Potential doesn’t expand through pressure alone. Higher targets, tighter KPIs, added incentives, and more programmes can create intensity, but intensity is not the same as growth. True activation happens when people have clarity of role, confidence in decision rights, and the psychological space to think independently.

Human capital flourishes in systems where managers act as coaches, where calculated risk is supported, and where learning is integrated into progress. Often, the real barriers are subtle—unclear accountability, layered approvals, and recognition tied to visibility rather than impact. These small frictions quietly drain energy.

For me, unlocking value is about reducing those frictions. When communication is seamless, mobility is encouraged, and recognition is meaningful, energy shifts toward contribution. That’s when people move beyond task execution and begin creating sustained, compounding value for the organisation.

How can organisations effectively meet the differing expectations of Gen Z and millennials?

One of the most common assumptions is that Gen Z and millennials require entirely different organisations. In my experience, they don’t. They need the same organisation designed with flexibility in interpretation. Generational differences are shaped more by context than capability. Millennials entered the workforce during economic uncertainty, so they value structured growth, defined milestones, and clarity in progression. Gen Z grew up in a digitally transparent world; they value autonomy, authenticity, and well-being as foundational expectations.

The solution isn’t separate policies but adaptable ecosystems. Flexibility must extend beyond hybrid work to include career mobility, skill expansion, and project-based exposure.
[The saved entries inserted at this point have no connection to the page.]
Definition epoch_phase (order : list string -> list string) (timestamp : Z) (random : bool) :
    M State unit :=
  s ← get;
  let h := BeaconHeight (chain s) in
  if (h mod EPOCH =? 1) && negb (h =? 1) then modify (set_got_random false)
  else if h mod EPOCH <? RANDOM_TIME then mret tt
  else if RANDOM_TIME <=? h mod EPOCH then
    _ ← (if h mod EPOCH =? RANDOM_TIME then snapshot_candidates timestamp else mret tt);
    if random then assign_candidates order else mret tt
  else if h mod EPOCH =? 0 then swap_at_end
  else mret tt.

(** [order] is the order in which [ShuffleCandidate] happens to visit its map. *)
Definition Update (order : list string -> list string) (newBlock : BeaconBlock) : M State unit :=
  _ ← update_chain newBlock;
  acc ← instruction_loop (mkCollected [] [] false) (Instructions (Body newBlock));
  _ ← update_candidates acc;
  epoch_phase order (Timestamp (Header newBlock)) (randomFlag acc).

(** ** Queries *)

(** [visit] is the order of Go's [range] over the map. *)
Definition GetCurrentShard (visit : gmap Z bool -> list (Z * bool)) (s : State) : Z :=
  match List.find snd (visit (ShardHandle s)) with Some (k, _) => k | None => 0 end.

(** The first shard with the key in one of its lists. *)
Fixpoint find_shard (pubkey : string) (l : list (Z * list string)) : option Z :=
  match l with
  | [] => None
  | (shardID, pubkeyArr) :: rest =>
      if -1 <? IndexOfStr pubkey pubkeyArr then Some shardID else find_shard pubkey rest
  end.
Definition GetCommitmentIndexsByPubkey (tokenID : Hash) (pubkey : bytes) (shardID : Z) : M S (list bytes) :=
  read_list (list_key commitmentsPrefix tokenID shardID ++ pubkey).

Definition CleanCommitments : M S unit := clean commitmentsPrefix.

(** ** Serial number derivators *)

(** The list is one of Go strings, which JSON does not carry over when they are not UTF-8. *)
Definition StoreSNDerivators (tokenID : Hash) (data shardID : Z) : M S unit :=
  let key := list_key snderivatorsPrefix tokenID shardID in
  let snderivatorData := Bytes (Z.abs data) in
  s ← get;
  _ ← Put (key ++ snderivatorData) snderivatorData;
  arrData ← lift (snd (read_list key s));
  write_list key (arrData ++ [text snderivatorData]).

Definition FetchSNDerivator (tokenID : Hash) (shardID : Z) : M S (list Z) :=
  arrData ← read_list (list_key snderivatorsPrefix tokenID shardID);
  mret (map (fun data => EC.SetBytes (bytes_of data)) arrData).

Definition HasSNDerivator (tokenID : Hash) (data shardID : Z) : M S bool :=
  has_key (list_key snderivatorsPrefix tokenID shardID ++ Bytes (Z.abs data)).

Definition CleanSNDerivator : M S unit := clean snderivatorsPrefix.

(** ** Fee estimators *)

Definition StoreFeeEstimator (val : bytes) (shardID : Z) : M S unit :=
  or_err UnexpectedError (Put (feeEstimator ++ [shardID]) val).
Definition GetFeeEstimator (shardID : Z) : M S bytes :=
  or_err UnexpectedError (Get (feeEstimator ++ [shardID])).
Definition CleanFeeEstimator : M S unit := clean feeEstimator.

(** ** The place of a transaction *)

Definition transaction_key (txId : Hash) : bytes := transactionKeyPrefix ++ bytes_of (Hashes.String txId).

Definition StoreTransactionIndex (txId blockHash : Hash) (index : Z) : M S unit :=
  Put (transaction_key txId) (bytes_of (Hashes.String blockHash) ++ Splitter ++ bytes_of (Itoa index)).

Definition GetTransactionIndexById (txId : Hash) : M S (Hash * Z) :=
  let key := transaction_key txId in
  _ ← HasValue key;
  res ← or_err UnexpectedError (Get key);
  let reses := SplitBy res in
  r0 ← lift (part reses 0);
  hash ← or_err UnexpectedError (lift (NewHashFromStr (text r0)));
  r1 ← lift (part reses 1);
  index ← or_err UnexpectedError (lift (Atoi (text r1)));
  mret (hash, index).
(** C37. Nothing binds the serial number of an input coin, the mark by which a coin is known to
    be spent: a payment is accepted, or refused, whatever serial numbers its inputs show, so
    that one that is accepted is accepted again with the same coin under another one.  The proofs of the serial numbers are checked
    against the statements they carry; with privacy, the input coins are not looked at. *)
Theorem serial_numbers_unbound {S : Type} {lvdb : LevelDB S} (hasPrivacy : bool) (inputs inputs' : list InputCoin)
    (outputs : list OutputCoin) (parts : ProofParts) (pubKey : bytes) (fee sh : Z) (tok : Hash) (s : S) :
  Forall2 same_but_serial inputs inputs' \/ hasPrivacy = true ->
  Verify (F := F) PedCom_G hasPrivacy (ShardTx.mkProof (C := OutputCoin) inputs outputs parts) pubKey fee sh tok s =
  Verify PedCom_G hasPrivacy (ShardTx.mkProof (C := OutputCoin) inputs' outputs parts) pubKey fee sh tok s.
Proof.
  intros [H| ->]; [|done]. unfold Verify. destruct hasPrivacy; [done|]. unfold Verify_no_privacy. cbn.
  by rewrite (check_inputs_serial pubKey inputs inputs').
Qed.

(** ** Values *)

Definition total (values : list Z) : Z := foldr Z.add 0 values.
Definition input_values (proof : PaymentProof) : list Z :=
  map (fun c => Coin_Value (input_details c)) (ShardTx.proof_InputCoins proof).
Definition output_values (outputs : list OutputCoin) : list Z := map (fun c => Coin_Value (CoinDetails c)) outputs.

Lemma u64_add a b : u64 (u64 a + b) = u64 (a + b).
Proof. unfold u64. by rewrite Zplus_mod_idemp_l. Qed.

Lemma u64_cong a b c : u64 a = u64 b -> u64 (c + a) = u64 (c + b).
Proof. unfold u64. intros E. by rewrite <- (Zplus_mod_idemp_r a), E, Zplus_mod_idemp_r. Qed.

Lemma check_inputs_sum pubKey inputs proofs sum n :
  check_inputs PedCom_G pubKey inputs proofs sum = Ok (Some n) ->
  u64 n = u64 (sum + total (map (fun c => Coin_Value (input_details c)) inputs)).
Proof.
  revert proofs sum. induction inputs as [|c inputs IH]; intros proofs sum; cbn [check_inputs].
  - intros [= ->]. cbn. by rewrite Z.add_0_r.
  - destruct proofs as [|p proofs]; [done|]. destruct (SNNoPrivacy_Verify _ p None) as [[]| |]; [|done..]. cbn.
    destruct (deref (last pubKey)); [|done..]. cbn. destruct (commitment_ok _ _ _) as [[]| |]; [|done..].
    intros ->%IH. rewrite u64_add. f_equal. unfold total. lia.
Qed.

Lemma check_outputs_sum outputs sum n :
  check_outputs PedCom_G outputs sum = Ok (Some n) -> u64 n = u64 (sum + total (output_values outputs)).
Proof.
  revert sum. induction outputs as [|c outputs IH]; intros sum; cbn [check_outputs].
  - intros [= ->]. cbn. by rewrite Z.add_0_r.
  - destruct (Coin_GetPubKeyLastByte _); [|done..]. cbn. destruct (commitment_ok _ _ _) as [[]| |]; [|done..].
    intros ->%IH. rewrite u64_add. f_equal. unfold output_values. cbn [map total foldr]. unfold total. lia.
Qed.

Lemma u64_u64 a : u64 (u64 a) = u64 a.
Proof. unfold u64. by rewrite Zmod_mod. Qed.

(** An output that is committed to in its own shard. *)
Definition committed (c : OutputCoin) : Prop :=
  exists lastByte, Coin_GetPubKeyLastByte (CoinDetails c) = Ok lastByte /\
    commitment_ok PedCom_G (CoinDetails c) (SetBytes [GetShardIDFromLastByte lastByte]) = Ok true.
Transparency in decision-making, compensation philosophy, and leadership accountability builds trust across age groups.

Equally important is leadership capability. Both generations respond to coaching-oriented managers who provide clarity without micromanaging. Purpose must also connect with performance, helping employees see how their roles contribute to meaningful impact.

Ultimately, it’s about building clarity with choice: clear expectations, flexible pathways, and systems mature enough to support diverse working identities.

When did you rely on intuition in a people decision, and how did it shape your leadership confidence?

During a period of rapid restructuring, I had to decide whether to retain a mid-level manager whose metrics were inconsistent. On paper, the case wasn’t compelling. Results fluctuated, feedback was varied, and there was no strong statistical signal of high potential.

Yet in skip-level conversations and informal interactions, I observed something data couldn’t capture. This individual absorbed pressure without passing it on. During uncertain weeks, their team’s morale remained steady and focused. That emotional steadiness felt like leadership capital.

I chose to retain and reposition them into a cross-functional role aligned with coordination rather than direct targets. Within two quarters, their unit became the most stable during change, with stronger collaboration and fewer escalations.

That experience strengthened my belief that intuition in HR is informed pattern recognition. Data explains what has happened; intuition helps sense what could happen. It reminded me that meaningful people decisions require both analytical discipline and human insight.

Which HR trend is overhyped, and which deserves greater focus?

Flexibility is often cited as the ultimate driver of engagement, but without strong leadership and clear accountability, it has limited impact. The trend that deserves greater focus is managerial capability. Immediate managers shape trust, performance, and retention daily. Sustainable success depends less on perks and more on capable, coaching-oriented leaders.